## What is required
Quote exactly and only this range of lines in the data below: the line that holds "the same value" to the line that holds "two pairs must start at an even index. *)", both included.

## Exercise inputs
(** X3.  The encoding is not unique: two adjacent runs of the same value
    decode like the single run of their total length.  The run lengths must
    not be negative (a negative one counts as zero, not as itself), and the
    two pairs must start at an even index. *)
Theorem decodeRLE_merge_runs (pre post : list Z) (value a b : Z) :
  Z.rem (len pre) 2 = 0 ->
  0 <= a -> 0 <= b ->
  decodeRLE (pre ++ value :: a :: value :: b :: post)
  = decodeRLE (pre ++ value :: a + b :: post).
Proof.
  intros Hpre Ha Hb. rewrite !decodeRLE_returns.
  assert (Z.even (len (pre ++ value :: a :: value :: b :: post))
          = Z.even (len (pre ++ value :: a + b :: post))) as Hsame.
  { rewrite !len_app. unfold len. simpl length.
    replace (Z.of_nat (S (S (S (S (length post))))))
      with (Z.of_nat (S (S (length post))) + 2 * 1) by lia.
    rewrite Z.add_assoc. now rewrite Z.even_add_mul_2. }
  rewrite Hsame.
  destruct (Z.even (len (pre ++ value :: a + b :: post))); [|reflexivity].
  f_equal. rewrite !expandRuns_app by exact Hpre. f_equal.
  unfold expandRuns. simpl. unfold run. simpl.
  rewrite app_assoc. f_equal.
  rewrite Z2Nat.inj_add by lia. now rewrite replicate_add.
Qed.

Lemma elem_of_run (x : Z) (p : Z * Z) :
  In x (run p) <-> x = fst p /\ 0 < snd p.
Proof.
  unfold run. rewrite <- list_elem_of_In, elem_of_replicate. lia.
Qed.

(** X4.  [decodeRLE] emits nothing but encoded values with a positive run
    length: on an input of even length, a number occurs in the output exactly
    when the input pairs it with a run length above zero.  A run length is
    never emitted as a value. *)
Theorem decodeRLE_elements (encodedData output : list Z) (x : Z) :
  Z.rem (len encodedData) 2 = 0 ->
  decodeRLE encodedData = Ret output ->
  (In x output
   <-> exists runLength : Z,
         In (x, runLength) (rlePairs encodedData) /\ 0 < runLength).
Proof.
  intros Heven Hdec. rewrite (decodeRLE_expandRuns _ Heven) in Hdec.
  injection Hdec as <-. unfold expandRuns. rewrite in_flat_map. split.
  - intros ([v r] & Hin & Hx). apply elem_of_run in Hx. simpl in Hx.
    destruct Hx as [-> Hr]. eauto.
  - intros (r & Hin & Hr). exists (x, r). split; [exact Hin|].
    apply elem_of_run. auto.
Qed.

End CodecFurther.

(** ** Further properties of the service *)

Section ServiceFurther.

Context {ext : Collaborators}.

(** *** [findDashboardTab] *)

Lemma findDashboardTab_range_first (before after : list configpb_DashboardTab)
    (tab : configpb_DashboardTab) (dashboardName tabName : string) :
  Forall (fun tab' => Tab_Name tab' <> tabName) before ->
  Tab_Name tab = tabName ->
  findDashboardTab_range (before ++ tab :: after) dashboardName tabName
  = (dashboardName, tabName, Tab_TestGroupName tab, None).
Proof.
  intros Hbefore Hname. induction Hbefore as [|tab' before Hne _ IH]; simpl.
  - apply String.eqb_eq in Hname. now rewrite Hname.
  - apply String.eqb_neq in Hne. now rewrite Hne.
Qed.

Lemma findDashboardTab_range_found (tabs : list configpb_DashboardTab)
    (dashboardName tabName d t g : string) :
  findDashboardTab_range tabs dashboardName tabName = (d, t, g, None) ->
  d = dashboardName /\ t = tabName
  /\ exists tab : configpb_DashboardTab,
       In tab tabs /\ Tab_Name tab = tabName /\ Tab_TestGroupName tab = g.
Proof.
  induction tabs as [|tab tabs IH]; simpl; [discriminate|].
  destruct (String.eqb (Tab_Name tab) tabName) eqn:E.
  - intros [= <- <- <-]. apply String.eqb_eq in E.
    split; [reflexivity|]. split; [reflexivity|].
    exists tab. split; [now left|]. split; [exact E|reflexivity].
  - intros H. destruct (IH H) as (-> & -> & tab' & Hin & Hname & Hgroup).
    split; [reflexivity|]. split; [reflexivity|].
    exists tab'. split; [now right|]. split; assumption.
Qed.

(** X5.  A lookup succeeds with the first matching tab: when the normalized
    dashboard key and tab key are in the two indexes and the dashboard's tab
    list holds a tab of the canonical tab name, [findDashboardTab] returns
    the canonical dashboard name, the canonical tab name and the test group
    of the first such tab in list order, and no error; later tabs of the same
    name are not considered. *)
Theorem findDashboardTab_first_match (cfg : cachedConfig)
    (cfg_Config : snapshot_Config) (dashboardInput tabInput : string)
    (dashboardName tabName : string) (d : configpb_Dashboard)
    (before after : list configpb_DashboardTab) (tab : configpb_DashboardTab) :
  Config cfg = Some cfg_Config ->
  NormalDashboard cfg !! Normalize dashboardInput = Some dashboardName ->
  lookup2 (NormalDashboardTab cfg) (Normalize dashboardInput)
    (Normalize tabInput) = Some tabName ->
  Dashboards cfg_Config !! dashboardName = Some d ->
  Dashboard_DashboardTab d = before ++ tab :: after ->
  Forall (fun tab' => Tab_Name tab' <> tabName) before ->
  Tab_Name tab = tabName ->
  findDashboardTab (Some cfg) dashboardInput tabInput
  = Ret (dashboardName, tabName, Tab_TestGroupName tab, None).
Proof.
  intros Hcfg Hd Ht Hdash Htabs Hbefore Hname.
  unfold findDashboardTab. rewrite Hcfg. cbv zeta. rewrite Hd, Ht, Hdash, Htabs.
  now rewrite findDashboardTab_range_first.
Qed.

==

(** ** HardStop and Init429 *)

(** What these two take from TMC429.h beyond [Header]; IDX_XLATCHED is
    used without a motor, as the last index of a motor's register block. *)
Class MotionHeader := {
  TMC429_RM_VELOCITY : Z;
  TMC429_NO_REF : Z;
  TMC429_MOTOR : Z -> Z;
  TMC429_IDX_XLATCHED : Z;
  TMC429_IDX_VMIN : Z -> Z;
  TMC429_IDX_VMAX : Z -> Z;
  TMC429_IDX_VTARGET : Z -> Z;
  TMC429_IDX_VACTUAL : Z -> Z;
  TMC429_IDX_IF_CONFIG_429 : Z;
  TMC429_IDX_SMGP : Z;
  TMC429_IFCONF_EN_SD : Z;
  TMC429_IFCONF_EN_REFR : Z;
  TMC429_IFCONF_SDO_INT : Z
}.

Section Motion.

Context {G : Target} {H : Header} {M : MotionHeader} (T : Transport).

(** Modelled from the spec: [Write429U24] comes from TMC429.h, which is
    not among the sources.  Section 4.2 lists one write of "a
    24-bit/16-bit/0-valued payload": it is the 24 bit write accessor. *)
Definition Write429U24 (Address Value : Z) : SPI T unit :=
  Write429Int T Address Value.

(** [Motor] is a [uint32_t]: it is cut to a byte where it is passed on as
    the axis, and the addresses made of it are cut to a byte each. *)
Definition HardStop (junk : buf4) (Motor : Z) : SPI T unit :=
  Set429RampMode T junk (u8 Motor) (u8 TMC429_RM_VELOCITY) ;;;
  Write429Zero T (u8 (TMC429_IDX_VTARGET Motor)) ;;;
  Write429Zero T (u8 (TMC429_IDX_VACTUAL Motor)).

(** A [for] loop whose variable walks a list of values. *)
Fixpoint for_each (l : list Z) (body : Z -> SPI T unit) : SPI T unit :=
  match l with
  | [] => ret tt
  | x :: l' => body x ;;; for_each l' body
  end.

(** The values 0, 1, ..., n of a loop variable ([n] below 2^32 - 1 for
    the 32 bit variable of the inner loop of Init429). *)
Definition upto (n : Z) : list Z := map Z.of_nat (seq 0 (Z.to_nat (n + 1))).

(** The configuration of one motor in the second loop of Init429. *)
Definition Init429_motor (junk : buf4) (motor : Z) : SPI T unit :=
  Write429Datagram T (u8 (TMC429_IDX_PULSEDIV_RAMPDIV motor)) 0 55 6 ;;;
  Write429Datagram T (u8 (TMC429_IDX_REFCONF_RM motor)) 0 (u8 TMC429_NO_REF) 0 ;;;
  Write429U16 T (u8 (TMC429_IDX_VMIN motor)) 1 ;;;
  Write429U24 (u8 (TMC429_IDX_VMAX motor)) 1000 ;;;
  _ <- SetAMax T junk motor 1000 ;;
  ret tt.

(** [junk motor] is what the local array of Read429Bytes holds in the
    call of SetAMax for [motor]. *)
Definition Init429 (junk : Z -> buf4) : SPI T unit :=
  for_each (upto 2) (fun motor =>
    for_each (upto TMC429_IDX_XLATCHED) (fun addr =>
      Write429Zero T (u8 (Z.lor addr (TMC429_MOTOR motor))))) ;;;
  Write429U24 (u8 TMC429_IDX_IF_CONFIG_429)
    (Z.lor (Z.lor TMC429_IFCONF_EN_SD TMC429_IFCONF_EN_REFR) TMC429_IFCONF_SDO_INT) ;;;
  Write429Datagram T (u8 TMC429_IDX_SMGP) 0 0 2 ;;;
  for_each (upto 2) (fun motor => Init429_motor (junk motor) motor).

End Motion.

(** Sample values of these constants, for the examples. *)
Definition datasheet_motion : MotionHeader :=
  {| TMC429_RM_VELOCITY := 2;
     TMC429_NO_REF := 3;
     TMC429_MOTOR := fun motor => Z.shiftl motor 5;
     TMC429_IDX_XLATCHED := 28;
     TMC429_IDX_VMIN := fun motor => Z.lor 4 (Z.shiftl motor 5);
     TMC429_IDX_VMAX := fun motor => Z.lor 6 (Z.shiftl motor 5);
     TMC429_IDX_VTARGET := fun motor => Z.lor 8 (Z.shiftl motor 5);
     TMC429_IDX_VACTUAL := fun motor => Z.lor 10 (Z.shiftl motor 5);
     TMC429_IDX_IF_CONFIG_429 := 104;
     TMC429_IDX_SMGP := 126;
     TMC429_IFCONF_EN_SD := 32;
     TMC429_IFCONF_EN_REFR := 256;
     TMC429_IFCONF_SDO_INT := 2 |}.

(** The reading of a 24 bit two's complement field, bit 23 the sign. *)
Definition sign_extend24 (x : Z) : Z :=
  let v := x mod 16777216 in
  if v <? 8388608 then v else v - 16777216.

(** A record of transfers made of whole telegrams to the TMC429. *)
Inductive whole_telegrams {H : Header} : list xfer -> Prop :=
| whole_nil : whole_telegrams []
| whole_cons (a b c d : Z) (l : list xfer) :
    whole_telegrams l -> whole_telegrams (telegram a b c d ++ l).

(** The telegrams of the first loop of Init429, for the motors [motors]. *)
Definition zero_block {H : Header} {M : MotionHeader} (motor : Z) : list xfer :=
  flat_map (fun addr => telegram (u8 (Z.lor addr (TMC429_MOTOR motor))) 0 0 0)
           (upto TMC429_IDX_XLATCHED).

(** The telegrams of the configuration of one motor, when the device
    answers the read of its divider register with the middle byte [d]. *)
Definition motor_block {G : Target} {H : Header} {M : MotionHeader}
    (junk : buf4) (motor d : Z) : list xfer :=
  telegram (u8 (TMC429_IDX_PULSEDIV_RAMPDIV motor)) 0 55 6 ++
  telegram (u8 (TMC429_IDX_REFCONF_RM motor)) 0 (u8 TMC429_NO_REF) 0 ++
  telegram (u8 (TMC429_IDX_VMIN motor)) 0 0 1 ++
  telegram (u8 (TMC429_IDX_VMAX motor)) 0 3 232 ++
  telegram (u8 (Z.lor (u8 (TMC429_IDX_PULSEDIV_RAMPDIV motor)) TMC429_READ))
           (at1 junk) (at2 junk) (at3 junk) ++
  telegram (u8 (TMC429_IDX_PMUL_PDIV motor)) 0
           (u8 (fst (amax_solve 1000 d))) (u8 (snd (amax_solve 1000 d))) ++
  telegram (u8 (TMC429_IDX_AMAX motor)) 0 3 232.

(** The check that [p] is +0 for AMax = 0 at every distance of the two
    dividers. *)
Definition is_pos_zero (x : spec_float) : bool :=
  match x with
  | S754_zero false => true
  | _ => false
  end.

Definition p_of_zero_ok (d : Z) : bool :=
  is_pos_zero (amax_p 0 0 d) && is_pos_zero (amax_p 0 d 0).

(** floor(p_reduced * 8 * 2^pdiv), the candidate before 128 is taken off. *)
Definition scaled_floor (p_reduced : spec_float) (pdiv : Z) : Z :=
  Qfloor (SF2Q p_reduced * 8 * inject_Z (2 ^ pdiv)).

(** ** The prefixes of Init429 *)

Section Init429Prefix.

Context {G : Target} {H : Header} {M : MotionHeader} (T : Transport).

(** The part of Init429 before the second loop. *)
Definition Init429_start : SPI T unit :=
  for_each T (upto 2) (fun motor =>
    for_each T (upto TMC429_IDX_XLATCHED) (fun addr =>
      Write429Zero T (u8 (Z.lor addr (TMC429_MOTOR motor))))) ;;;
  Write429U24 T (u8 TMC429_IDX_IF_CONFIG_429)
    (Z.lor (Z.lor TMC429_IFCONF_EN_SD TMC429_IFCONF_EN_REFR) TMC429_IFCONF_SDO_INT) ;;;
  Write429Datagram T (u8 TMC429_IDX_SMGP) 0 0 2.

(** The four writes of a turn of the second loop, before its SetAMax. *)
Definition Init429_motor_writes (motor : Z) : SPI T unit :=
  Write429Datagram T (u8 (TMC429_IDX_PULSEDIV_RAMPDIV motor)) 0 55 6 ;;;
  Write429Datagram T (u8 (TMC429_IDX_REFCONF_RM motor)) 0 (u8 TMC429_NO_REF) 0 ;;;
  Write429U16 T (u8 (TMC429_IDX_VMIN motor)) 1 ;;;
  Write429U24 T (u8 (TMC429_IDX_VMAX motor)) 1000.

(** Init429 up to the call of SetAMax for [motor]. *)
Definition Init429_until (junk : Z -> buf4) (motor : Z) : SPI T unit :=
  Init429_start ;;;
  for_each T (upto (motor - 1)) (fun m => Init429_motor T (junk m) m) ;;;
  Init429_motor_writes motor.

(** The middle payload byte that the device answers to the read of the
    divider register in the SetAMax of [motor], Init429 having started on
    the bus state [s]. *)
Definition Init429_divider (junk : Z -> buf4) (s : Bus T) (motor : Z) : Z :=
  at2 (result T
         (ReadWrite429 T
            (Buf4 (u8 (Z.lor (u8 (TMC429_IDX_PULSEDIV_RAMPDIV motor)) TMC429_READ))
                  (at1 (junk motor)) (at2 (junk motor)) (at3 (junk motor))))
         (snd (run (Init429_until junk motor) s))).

## Written reply
(** X3.  The encoding is not unique: two adjacent runs of the same value
    decode like the single run of their total length.  The run lengths must
    not be negative (a negative one counts as zero, not as itself), and the
    two pairs must start at an even index. *)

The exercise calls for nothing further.